How to complete this task:
Repeat precisely the span of lines below that opens with the line containing "assert (run_end (fst" and closes with the line containing "destruct (ingest_writer_is_linearizable (E", both included.

Stored data entries:
----

Lemma linear_loop fuel w c :
  linear_writer w (c_db c) ->
  wp (ingest_writer_loop fuel w) (fun r c' => forall end_ w', r = Ok (Some (end_, w')) -> linear_writer w' (c_db c')) c.
Proof using EL.
  revert w c. induction fuel as [|fuel IH]; intros w c Hlin; [by cbn [ingest_writer_loop]; wp_rule|]. cbn [ingest_writer_loop].
  assert (forall backlog w c, linear_writer w (c_db c) -> wp (Some <$> ingest_finish backlog w)
    (fun r c' => forall end_ w', r = Ok (Some (end_, w')) -> linear_writer w' (c_db c')) c) as Hfinish.
  { clear -EL. intros backlog w c Hlin. unfold fmap, M_fmap. wp_rule. eapply wp_mono; [by apply linear_finish|].
    intros [[end_ w']|e] c' Hw'; [|done]. wp_rule. intros ? ? [= <- <-]. by eapply Hw'. }
  destruct (ingest_recv w) as [w1|] eqn:Hrecv; [|by apply Hfinish].
  pose proof (linear_recv _ _ _ Hrecv Hlin) as Hlin1. wp_rule. eapply wp_mono; [apply keeps_try_recv|].
  intros [[rx q]|e] c1 [Hdb Hkeep]; [|done]. cbn beta iota. cbn [fst snd].
  pose proof (linear_receive w1 rx q (c_db c1) (Hkeep _ _ eq_refl) ltac:(by rewrite Hdb)) as Hlin2.
  set (w2 := iw_receive rx q w1) in *. change (iw_queues w2) with q. pose proof (proj2 Hlin2) as Hq. change (iw_queues w2) with q in Hq.
  assert (forall request q', ingest_class request <> IJob -> queues_ok q' -> queue_requests q ≡ₚ request :: queue_requests q' ->
    wp (w3 ← ingest_serve request q' w2; ingest_writer_loop fuel w3)
      (fun r c' => forall end_ w', r = Ok (Some (end_, w')) -> linear_writer w' (c_db c')) c1) as Hserve.
  { intros request q' Hcls Hq' HP. wp_rule. eapply wp_mono; [by apply linear_ingest_serve|].
    intros [w3|e] c3 Hw3; [|done]. apply IH. by apply Hw3. }
  destruct q as [[|request meta] claims jobs]; cbn [iq_meta iq_claim iq_ingest] in *.
  2:{ destruct Hq as [[Hr Hmeta]%Forall_cons Hclaim]. apply Hserve; [by rewrite Hr|by split|done]. }
  destruct claims as [|request claims].
  2:{ destruct Hq as [Hmeta [Hr Hclaim]%Forall_cons]. apply Hserve; [by rewrite Hr|by split|done]. }
  destruct jobs as [|p jobs]; [by apply IH|].
  wp_rule. eapply wp_mono; [by apply linear_run_turn|]. intros [[end_ w3]|e] c3 Hw3; [|done]. specialize (Hw3 _ _ eq_refl).
  cbn beta iota. destruct end_; [by apply IH| |].
  - wp_rule. wp_rule. by apply Hfinish.
  - wp_rule. by intros ? ? [= <- <-].
Qed.
End writer.

(** ** Property *)

(** C20. The ingest writer is linearizable: however it reorders and batches the requests, the replies it has
    sent, in the order it has sent them, and the database are those of [handle] serving these requests
    one at a time - each in some environment that obeys the laws, so a batch that fails is as if each
    of its enqueues had failed - and the requests that are left are still waiting. *)
Theorem ingest_writer_is_linearizable `{EnvLaws} `{Channel} fuel options names rx n db end_ w c' :
  ingest_wf names db -> id_room (i_accepted db) (S (length rx)) ->
  ingest_writer_loop fuel (ingest_writer_new options names rx) (Conn n db) = (Ok (Some (end_, w)), c') ->
  exists trace, served served_alone (names, db) trace (iw_names w, c_db c') /\ iw_sent w = replies_of reply_of trace /\
    trace.*1 ++ iw_rx w ++ queue_requests (iw_queues w) ≡ₚ rx.
Proof.
  intros Hwf Hroom Hrun.
  assert (linear_writer names db rx (ingest_writer_new options names rx) db) as Hlin.
  { split; [|by repeat constructor]. split; simpl; rewrite ?app_nil_r; [apply linear_start|done|done]. }
  pose proof (linear_loop names db rx fuel _ (Conn n db) Hlin) as Hwp.
  destruct (wp_run _ _ _ _ _ Hwp Hrun _ _ eq_refl) as [[(trace & Hs & Hr & HP) _ _] _]. by exists trace.
Qed.

(** What a run of the loop has answered, and what is left *)
Definition run_end (r : Result (option (turn_end * ingest_writer))) : option (list nat * list IngestRequest) :=
  match r with
  | Ok (Some (_, w)) => Some ((iw_sent w).*1, iw_rx w ++ queue_requests (iw_queues w))
  | _ => None
  end.

(** The upsert and the maintenance overtake the first enqueue, then the claims do; all are served. *)
Lemma ingest_writer_is_linearizable_witness :
  exists trace s', served served_alone (∅, empty_ingest) trace s' /\ (replies_of reply_of trace).*1 = [2; 5; 3; 6; 4; 1]%nat /\
    trace.*1 ≡ₚ example_rx.
Proof.
  assert (ingest_wf ∅ empty_ingest) as Hwf by (split; [set_solver|by intros i r Hr]).
  assert (id_room (i_accepted empty_ingest) (S (length example_rx))) as Hroom by (apply id_room_decide; vm_compute; reflexivity).
  assert (run_end (fst (ingest_writer_loop (E := model_env) (Ch := model_channel) 7
    (ingest_writer_new enqueue_defaults ∅ example_rx) (Conn 0 empty_ingest))) = Some ([2; 5; 3; 6; 4; 1]%nat, [])) as Hend
    by (vm_compute; reflexivity).
  destruct (ingest_writer_loop (E := model_env) (Ch := model_channel) 7
    (ingest_writer_new enqueue_defaults ∅ example_rx) (Conn 0 empty_ingest)) as [r c'] eqn:Hrun.
  simpl in Hend. unfold run_end in Hend. destruct r as [[[end_ w]|]|]; try discriminate Hend. injection Hend as Hsent Hleft.
  destruct (ingest_writer_is_linearizable (E := model_env) 7 enqueue_defaults ∅ example_rx 0 empty_ingest end_ w c' Hwf Hroom Hrun)
    as (trace & Hs & Hr & HP).
  exists trace, (iw_names w, c_db c'). split; [exact Hs|]. split; [rewrite <-Hr; exact Hsent|].
  rewrite Hleft, app_nil_r in HP. exact HP.
Defined.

----

Response for this exercise:
  assert (run_end (fst (ingest_writer_loop (E := model_env) (Ch := model_channel) 7
    (ingest_writer_new enqueue_defaults ∅ example_rx) (Conn 0 empty_ingest))) = Some ([2; 5; 3; 6; 4; 1]%nat, [])) as Hend
    by (vm_compute; reflexivity).
  destruct (ingest_writer_loop (E := model_env) (Ch := model_channel) 7
    (ingest_writer_new enqueue_defaults ∅ example_rx) (Conn 0 empty_ingest)) as [r c'] eqn:Hrun.
  simpl in Hend. unfold run_end in Hend. destruct r as [[[end_ w]|]|]; try discriminate Hend. injection Hend as Hsent Hleft.
  destruct (ingest_writer_is_linearizable (E := model_env) 7 enqueue_defaults ∅ example_rx 0 empty_ingest end_ w c' Hwf Hroom Hrun)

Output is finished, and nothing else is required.